RECORD EXTRACTS:
BEGIN

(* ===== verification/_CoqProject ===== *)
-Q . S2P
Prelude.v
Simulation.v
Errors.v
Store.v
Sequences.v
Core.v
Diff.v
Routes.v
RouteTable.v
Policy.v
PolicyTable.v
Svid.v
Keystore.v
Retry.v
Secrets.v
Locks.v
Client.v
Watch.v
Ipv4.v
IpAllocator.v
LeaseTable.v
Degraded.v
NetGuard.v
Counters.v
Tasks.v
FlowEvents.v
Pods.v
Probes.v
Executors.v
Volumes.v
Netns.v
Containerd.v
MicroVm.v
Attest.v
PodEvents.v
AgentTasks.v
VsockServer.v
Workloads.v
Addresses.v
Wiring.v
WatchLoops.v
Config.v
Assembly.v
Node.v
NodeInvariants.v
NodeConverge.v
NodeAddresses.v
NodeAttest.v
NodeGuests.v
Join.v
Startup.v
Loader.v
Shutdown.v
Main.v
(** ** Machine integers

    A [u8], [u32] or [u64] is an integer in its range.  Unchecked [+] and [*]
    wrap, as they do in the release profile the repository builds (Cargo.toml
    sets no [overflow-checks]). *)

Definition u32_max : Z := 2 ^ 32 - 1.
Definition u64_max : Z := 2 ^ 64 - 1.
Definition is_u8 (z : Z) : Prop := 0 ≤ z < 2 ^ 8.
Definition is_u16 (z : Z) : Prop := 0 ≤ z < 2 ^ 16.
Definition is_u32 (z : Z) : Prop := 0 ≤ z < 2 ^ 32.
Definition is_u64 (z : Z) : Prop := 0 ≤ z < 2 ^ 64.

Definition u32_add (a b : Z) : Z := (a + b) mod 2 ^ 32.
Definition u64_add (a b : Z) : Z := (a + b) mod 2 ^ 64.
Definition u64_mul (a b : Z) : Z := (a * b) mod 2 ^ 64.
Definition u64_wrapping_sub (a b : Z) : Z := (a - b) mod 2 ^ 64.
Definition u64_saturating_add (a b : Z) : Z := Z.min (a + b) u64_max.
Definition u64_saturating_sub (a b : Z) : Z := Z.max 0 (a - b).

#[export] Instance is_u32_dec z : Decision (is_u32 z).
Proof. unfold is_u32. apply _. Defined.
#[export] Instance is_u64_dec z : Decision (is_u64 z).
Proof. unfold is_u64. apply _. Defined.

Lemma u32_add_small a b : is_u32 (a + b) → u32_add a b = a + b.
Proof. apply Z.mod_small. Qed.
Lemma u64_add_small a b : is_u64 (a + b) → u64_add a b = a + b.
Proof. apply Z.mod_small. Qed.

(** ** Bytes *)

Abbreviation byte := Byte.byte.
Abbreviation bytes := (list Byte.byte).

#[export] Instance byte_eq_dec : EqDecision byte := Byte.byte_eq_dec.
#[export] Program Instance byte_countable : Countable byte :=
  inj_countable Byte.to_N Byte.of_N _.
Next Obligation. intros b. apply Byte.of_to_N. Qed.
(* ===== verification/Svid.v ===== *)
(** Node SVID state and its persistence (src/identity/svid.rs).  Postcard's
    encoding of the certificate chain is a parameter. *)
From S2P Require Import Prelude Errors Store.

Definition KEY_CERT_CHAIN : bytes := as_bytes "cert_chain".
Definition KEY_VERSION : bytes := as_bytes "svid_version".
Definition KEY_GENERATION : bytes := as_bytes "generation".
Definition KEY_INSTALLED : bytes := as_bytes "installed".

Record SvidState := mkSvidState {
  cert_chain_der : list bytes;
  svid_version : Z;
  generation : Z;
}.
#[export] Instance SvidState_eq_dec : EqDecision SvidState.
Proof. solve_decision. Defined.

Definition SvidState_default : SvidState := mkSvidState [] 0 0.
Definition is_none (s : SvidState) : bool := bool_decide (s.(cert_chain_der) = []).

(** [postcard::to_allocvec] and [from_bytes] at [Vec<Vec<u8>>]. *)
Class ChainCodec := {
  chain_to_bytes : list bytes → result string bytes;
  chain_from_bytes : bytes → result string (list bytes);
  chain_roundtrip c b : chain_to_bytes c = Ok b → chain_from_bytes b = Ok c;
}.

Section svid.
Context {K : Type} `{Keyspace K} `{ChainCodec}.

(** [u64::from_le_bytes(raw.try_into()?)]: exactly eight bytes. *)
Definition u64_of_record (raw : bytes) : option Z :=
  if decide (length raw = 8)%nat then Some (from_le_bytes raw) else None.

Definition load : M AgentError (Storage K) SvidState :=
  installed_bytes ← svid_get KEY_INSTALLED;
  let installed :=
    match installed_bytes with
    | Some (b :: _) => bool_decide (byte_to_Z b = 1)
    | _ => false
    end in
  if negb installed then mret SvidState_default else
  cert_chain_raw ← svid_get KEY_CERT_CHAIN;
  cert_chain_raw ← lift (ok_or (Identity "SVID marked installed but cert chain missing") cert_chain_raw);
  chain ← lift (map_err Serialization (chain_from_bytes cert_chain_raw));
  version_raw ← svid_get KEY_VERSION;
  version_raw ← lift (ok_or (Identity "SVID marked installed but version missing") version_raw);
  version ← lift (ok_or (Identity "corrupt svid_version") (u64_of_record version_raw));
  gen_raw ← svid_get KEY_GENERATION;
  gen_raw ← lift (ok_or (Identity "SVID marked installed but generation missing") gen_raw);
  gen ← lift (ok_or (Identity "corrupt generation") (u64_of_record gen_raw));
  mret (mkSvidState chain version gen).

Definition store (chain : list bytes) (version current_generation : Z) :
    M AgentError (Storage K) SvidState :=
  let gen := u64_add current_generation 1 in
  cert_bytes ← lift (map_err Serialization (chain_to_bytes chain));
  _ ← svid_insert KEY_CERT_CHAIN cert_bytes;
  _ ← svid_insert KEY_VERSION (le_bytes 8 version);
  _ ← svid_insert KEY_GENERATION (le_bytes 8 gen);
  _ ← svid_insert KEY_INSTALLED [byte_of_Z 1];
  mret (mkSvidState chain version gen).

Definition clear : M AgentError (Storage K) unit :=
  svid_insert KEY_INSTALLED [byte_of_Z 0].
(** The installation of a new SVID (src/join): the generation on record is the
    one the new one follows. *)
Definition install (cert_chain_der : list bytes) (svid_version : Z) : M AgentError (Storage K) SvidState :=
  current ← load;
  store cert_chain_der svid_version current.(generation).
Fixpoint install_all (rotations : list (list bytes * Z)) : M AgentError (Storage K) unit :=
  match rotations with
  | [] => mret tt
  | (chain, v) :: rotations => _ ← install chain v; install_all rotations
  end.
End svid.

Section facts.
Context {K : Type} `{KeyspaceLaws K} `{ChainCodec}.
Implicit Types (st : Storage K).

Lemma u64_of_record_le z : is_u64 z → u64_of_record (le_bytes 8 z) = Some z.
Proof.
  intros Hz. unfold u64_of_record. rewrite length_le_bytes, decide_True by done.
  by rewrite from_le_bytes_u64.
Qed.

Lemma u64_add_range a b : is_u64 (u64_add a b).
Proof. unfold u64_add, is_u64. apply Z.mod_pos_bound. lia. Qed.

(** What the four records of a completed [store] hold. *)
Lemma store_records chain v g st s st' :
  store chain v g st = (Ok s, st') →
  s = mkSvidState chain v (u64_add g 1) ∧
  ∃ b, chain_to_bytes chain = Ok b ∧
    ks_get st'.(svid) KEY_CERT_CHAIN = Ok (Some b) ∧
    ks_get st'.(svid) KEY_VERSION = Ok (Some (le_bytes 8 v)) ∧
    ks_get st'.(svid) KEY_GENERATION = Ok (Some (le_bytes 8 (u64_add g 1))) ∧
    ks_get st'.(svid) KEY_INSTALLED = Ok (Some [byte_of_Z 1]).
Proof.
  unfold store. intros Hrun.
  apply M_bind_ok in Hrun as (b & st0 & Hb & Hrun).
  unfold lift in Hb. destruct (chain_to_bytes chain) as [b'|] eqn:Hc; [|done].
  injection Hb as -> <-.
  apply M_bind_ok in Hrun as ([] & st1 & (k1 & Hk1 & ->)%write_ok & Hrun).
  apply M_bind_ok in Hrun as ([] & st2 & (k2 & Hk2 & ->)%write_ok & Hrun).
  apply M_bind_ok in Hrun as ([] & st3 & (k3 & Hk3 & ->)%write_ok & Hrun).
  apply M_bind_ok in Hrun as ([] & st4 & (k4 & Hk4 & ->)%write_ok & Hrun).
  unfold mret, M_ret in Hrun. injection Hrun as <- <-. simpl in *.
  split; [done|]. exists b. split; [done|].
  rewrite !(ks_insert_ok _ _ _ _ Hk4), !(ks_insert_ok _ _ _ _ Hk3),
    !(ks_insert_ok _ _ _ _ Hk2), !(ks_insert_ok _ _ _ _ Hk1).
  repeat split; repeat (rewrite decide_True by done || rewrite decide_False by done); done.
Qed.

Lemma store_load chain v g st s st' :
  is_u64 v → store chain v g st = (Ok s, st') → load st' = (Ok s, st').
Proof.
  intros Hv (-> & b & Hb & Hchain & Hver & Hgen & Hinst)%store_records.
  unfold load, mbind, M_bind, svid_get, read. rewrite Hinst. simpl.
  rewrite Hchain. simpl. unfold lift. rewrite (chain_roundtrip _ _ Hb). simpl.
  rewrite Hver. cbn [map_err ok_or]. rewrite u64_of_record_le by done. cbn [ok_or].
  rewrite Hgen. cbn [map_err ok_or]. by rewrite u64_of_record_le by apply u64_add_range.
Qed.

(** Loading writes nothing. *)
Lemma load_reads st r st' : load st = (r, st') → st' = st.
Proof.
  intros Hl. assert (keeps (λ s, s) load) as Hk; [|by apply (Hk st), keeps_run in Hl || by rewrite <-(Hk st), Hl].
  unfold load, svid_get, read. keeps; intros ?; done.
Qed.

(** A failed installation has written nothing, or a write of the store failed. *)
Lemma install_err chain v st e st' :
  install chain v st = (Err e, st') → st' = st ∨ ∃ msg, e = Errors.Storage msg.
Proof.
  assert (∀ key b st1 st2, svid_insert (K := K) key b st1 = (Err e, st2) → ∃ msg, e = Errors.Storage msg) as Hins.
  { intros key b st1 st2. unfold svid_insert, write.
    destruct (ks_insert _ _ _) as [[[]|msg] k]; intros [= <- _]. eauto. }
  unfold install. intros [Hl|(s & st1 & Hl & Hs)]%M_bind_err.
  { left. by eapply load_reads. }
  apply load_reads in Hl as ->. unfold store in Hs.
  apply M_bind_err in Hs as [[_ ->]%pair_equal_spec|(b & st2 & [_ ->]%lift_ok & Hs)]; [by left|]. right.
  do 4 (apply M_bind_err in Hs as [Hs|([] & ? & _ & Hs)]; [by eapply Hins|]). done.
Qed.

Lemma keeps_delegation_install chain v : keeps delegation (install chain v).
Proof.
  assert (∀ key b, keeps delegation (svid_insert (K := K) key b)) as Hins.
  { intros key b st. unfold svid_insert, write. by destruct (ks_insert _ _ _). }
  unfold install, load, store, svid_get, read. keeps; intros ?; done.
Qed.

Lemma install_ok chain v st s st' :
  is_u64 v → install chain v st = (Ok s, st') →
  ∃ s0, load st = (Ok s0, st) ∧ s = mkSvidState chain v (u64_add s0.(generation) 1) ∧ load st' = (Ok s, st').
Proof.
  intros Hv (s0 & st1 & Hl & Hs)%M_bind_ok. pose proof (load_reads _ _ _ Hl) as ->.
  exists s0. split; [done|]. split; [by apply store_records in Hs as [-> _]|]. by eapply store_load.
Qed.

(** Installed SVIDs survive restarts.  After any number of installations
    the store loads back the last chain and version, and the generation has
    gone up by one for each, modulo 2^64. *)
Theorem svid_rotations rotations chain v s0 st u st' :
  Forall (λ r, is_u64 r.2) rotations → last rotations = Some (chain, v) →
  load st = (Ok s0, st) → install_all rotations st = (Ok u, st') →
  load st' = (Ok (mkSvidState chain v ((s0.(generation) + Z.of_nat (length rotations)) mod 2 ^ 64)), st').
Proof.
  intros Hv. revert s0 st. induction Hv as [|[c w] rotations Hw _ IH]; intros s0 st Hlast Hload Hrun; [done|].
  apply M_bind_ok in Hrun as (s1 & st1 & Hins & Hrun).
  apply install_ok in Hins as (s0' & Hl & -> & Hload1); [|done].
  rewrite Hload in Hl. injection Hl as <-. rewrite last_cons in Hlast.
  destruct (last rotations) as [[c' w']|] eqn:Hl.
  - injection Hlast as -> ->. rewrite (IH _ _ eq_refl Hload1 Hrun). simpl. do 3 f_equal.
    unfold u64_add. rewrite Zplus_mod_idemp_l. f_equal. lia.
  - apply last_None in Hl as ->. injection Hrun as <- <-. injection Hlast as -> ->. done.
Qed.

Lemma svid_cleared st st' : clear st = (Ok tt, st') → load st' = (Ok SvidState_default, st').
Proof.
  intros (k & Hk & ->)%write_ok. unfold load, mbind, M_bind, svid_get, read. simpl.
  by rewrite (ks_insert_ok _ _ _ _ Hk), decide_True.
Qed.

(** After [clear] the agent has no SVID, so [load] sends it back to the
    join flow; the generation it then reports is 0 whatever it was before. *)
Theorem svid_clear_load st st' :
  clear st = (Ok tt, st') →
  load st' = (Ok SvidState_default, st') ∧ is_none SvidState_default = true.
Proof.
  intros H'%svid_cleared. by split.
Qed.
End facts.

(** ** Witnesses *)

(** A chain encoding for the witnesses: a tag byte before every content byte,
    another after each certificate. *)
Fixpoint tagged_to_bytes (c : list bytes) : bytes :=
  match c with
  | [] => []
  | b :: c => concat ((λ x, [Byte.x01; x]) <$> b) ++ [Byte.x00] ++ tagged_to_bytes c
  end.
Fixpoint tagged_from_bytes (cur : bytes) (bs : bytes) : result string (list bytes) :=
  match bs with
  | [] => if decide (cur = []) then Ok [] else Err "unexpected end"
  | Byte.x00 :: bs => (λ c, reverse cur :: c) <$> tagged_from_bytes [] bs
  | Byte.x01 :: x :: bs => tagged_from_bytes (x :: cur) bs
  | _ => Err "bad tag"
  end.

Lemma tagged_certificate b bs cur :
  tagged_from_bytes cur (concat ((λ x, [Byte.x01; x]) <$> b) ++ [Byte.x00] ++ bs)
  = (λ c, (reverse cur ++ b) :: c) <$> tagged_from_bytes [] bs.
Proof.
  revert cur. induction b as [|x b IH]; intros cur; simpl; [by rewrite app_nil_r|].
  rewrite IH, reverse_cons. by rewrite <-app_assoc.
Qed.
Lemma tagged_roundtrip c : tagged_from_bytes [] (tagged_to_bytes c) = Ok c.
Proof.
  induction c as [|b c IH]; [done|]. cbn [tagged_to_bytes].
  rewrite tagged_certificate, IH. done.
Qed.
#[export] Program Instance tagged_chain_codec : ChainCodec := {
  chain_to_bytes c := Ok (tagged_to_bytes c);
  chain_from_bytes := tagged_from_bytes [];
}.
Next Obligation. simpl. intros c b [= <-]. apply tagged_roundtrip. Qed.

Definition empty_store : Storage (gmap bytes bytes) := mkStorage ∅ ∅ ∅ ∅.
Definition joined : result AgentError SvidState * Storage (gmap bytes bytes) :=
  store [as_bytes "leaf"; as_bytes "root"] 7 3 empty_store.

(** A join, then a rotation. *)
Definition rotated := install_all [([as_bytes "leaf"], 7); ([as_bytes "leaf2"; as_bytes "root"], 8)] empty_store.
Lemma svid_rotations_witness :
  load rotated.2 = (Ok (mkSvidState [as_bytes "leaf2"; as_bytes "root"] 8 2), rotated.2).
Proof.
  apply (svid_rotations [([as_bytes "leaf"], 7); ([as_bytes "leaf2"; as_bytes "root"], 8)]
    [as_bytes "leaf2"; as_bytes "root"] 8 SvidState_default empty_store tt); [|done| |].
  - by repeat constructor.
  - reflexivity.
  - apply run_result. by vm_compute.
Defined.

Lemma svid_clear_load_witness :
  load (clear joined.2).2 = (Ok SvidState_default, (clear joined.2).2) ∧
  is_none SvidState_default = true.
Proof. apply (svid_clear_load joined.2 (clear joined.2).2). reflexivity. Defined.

END

TASK DIRECTIONS: Look back at the data above. Transcribe exactly the lines starting at the line that contains "ks_get st'.(svid) KEY_CERT_CHAIN" and ending at the line that contains "unfold store. intros Hrun.".

OUTPUT FOR THIS TASK:
    ks_get st'.(svid) KEY_CERT_CHAIN = Ok (Some b) ∧
    ks_get st'.(svid) KEY_VERSION = Ok (Some (le_bytes 8 v)) ∧
    ks_get st'.(svid) KEY_GENERATION = Ok (Some (le_bytes 8 (u64_add g 1))) ∧
    ks_get st'.(svid) KEY_INSTALLED = Ok (Some [byte_of_Z 1]).
Proof.
  unfold store. intros Hrun.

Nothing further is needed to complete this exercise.